* **Task statement**: Find the line holding "intros Hc. induction x as [|b x IH]; simpl." in the entries below. Give it again exactly, along with every line after it up to and including the line holding "- exfalso. apply Hk in E as [r' E].".

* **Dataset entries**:
■ ■ ■ ■ ■

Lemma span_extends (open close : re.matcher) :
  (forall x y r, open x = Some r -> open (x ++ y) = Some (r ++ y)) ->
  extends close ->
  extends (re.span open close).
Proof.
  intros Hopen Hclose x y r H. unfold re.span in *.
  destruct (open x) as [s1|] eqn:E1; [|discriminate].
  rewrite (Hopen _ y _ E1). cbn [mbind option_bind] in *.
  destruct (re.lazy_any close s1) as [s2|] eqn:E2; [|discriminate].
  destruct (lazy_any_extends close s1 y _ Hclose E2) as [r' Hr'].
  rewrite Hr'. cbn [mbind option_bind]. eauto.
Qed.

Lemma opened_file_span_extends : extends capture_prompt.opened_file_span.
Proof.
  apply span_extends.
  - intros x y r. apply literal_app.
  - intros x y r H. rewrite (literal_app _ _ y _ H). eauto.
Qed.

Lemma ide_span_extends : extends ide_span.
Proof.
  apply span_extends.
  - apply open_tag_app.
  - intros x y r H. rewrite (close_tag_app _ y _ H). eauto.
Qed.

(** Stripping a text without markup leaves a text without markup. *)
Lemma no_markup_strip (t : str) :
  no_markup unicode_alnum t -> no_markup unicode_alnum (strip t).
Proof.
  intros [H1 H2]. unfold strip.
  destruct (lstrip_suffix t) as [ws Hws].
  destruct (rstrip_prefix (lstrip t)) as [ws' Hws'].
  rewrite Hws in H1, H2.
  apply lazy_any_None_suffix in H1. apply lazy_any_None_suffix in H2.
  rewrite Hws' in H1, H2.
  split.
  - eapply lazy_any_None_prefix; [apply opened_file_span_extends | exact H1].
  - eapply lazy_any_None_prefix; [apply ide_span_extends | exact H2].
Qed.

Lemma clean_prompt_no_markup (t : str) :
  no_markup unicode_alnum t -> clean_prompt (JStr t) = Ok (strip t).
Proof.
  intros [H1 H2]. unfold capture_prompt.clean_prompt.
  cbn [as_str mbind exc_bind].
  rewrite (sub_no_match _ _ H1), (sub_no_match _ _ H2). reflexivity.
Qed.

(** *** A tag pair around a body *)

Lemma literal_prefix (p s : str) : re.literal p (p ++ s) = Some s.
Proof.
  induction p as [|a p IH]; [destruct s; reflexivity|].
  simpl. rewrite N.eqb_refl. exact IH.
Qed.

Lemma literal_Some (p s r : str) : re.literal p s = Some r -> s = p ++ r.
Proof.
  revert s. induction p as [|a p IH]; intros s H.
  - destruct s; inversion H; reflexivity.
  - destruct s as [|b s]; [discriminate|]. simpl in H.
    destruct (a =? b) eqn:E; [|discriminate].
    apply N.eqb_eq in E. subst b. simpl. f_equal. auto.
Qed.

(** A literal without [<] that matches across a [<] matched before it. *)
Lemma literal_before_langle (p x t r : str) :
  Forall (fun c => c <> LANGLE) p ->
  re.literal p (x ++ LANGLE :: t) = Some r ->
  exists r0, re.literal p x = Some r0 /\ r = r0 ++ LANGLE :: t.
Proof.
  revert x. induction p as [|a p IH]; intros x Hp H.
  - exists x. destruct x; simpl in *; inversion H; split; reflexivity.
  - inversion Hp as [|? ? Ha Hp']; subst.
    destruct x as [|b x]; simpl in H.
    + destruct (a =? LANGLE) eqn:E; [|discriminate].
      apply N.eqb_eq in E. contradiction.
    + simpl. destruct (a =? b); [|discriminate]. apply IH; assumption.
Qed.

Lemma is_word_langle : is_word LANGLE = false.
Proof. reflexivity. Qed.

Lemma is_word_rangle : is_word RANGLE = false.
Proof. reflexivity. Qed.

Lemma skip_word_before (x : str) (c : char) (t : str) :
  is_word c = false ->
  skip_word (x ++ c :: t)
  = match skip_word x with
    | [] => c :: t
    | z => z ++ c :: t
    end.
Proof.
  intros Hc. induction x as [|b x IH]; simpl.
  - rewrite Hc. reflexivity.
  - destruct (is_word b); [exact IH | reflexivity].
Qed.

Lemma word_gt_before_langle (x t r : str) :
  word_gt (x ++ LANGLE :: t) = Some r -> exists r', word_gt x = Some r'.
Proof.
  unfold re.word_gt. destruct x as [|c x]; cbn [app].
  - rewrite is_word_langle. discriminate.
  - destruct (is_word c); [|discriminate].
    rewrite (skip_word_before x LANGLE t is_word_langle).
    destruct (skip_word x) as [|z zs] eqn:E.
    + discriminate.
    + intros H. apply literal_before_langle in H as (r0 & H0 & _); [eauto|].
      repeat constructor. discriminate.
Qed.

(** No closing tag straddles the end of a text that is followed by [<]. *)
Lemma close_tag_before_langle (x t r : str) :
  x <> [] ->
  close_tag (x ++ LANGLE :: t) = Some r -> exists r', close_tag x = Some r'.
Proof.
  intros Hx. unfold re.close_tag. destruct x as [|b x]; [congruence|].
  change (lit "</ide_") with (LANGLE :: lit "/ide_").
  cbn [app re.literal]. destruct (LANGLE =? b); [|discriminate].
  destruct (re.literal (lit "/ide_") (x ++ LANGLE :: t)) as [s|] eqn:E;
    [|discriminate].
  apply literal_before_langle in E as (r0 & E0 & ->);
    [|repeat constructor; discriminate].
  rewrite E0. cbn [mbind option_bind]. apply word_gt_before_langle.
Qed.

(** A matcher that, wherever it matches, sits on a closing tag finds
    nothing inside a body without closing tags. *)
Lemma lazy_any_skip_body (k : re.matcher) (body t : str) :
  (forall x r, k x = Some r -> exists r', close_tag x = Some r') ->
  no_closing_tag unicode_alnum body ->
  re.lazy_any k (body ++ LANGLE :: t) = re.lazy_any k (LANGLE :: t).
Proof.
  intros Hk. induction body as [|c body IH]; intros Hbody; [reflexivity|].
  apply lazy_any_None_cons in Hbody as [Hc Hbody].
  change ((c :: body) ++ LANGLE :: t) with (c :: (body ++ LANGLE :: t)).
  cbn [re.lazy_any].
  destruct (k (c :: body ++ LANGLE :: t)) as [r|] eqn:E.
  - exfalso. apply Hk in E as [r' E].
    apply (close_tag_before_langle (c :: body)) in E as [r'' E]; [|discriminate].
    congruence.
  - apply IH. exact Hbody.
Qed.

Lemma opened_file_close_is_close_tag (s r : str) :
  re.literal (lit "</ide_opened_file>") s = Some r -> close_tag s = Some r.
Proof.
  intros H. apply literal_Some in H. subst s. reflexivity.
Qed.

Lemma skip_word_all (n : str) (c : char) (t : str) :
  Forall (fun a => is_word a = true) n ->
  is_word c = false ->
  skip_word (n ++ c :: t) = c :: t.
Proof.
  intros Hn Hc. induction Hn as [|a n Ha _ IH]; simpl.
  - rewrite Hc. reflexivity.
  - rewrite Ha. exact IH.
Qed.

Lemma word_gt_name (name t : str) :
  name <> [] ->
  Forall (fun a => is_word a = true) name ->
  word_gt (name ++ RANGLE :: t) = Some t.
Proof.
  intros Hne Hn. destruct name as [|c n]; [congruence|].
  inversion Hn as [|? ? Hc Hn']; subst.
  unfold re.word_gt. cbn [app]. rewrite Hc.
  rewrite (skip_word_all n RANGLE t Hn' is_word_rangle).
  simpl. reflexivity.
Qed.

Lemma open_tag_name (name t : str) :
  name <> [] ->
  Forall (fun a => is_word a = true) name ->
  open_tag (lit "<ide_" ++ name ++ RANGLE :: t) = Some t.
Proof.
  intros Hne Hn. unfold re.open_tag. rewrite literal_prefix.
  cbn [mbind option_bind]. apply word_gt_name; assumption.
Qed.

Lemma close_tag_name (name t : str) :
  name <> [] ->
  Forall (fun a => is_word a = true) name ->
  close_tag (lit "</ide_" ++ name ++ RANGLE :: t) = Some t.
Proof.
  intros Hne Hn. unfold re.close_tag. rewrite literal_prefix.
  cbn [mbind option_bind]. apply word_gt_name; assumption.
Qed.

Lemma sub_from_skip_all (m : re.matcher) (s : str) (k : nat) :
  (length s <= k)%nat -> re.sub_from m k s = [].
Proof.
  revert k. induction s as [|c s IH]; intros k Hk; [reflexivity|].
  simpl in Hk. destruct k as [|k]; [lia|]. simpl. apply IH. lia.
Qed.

■ ■ ■ ■ ■

* **Answer for the task**:
  intros Hc. induction x as [|b x IH]; simpl.
  - rewrite Hc. reflexivity.
  - destruct (is_word b); [exact IH | reflexivity].
Qed.

Lemma word_gt_before_langle (x t r : str) :
  word_gt (x ++ LANGLE :: t) = Some r -> exists r', word_gt x = Some r'.
Proof.
  unfold re.word_gt. destruct x as [|c x]; cbn [app].
  - rewrite is_word_langle. discriminate.
  - destruct (is_word c); [|discriminate].
    rewrite (skip_word_before x LANGLE t is_word_langle).
    destruct (skip_word x) as [|z zs] eqn:E.
    + discriminate.
    + intros H. apply literal_before_langle in H as (r0 & H0 & _); [eauto|].
      repeat constructor. discriminate.
Qed.

(** No closing tag straddles the end of a text that is followed by [<]. *)
Lemma close_tag_before_langle (x t r : str) :
  x <> [] ->
  close_tag (x ++ LANGLE :: t) = Some r -> exists r', close_tag x = Some r'.
Proof.
  intros Hx. unfold re.close_tag. destruct x as [|b x]; [congruence|].
  change (lit "</ide_") with (LANGLE :: lit "/ide_").
  cbn [app re.literal]. destruct (LANGLE =? b); [|discriminate].
  destruct (re.literal (lit "/ide_") (x ++ LANGLE :: t)) as [s|] eqn:E;
    [|discriminate].
  apply literal_before_langle in E as (r0 & E0 & ->);
    [|repeat constructor; discriminate].
  rewrite E0. cbn [mbind option_bind]. apply word_gt_before_langle.
Qed.

(** A matcher that, wherever it matches, sits on a closing tag finds
    nothing inside a body without closing tags. *)
Lemma lazy_any_skip_body (k : re.matcher) (body t : str) :
  (forall x r, k x = Some r -> exists r', close_tag x = Some r') ->
  no_closing_tag unicode_alnum body ->
  re.lazy_any k (body ++ LANGLE :: t) = re.lazy_any k (LANGLE :: t).
Proof.
  intros Hk. induction body as [|c body IH]; intros Hbody; [reflexivity|].
  apply lazy_any_None_cons in Hbody as [Hc Hbody].
  change ((c :: body) ++ LANGLE :: t) with (c :: (body ++ LANGLE :: t)).
  cbn [re.lazy_any].
  destruct (k (c :: body ++ LANGLE :: t)) as [r|] eqn:E.
  - exfalso. apply Hk in E as [r' E].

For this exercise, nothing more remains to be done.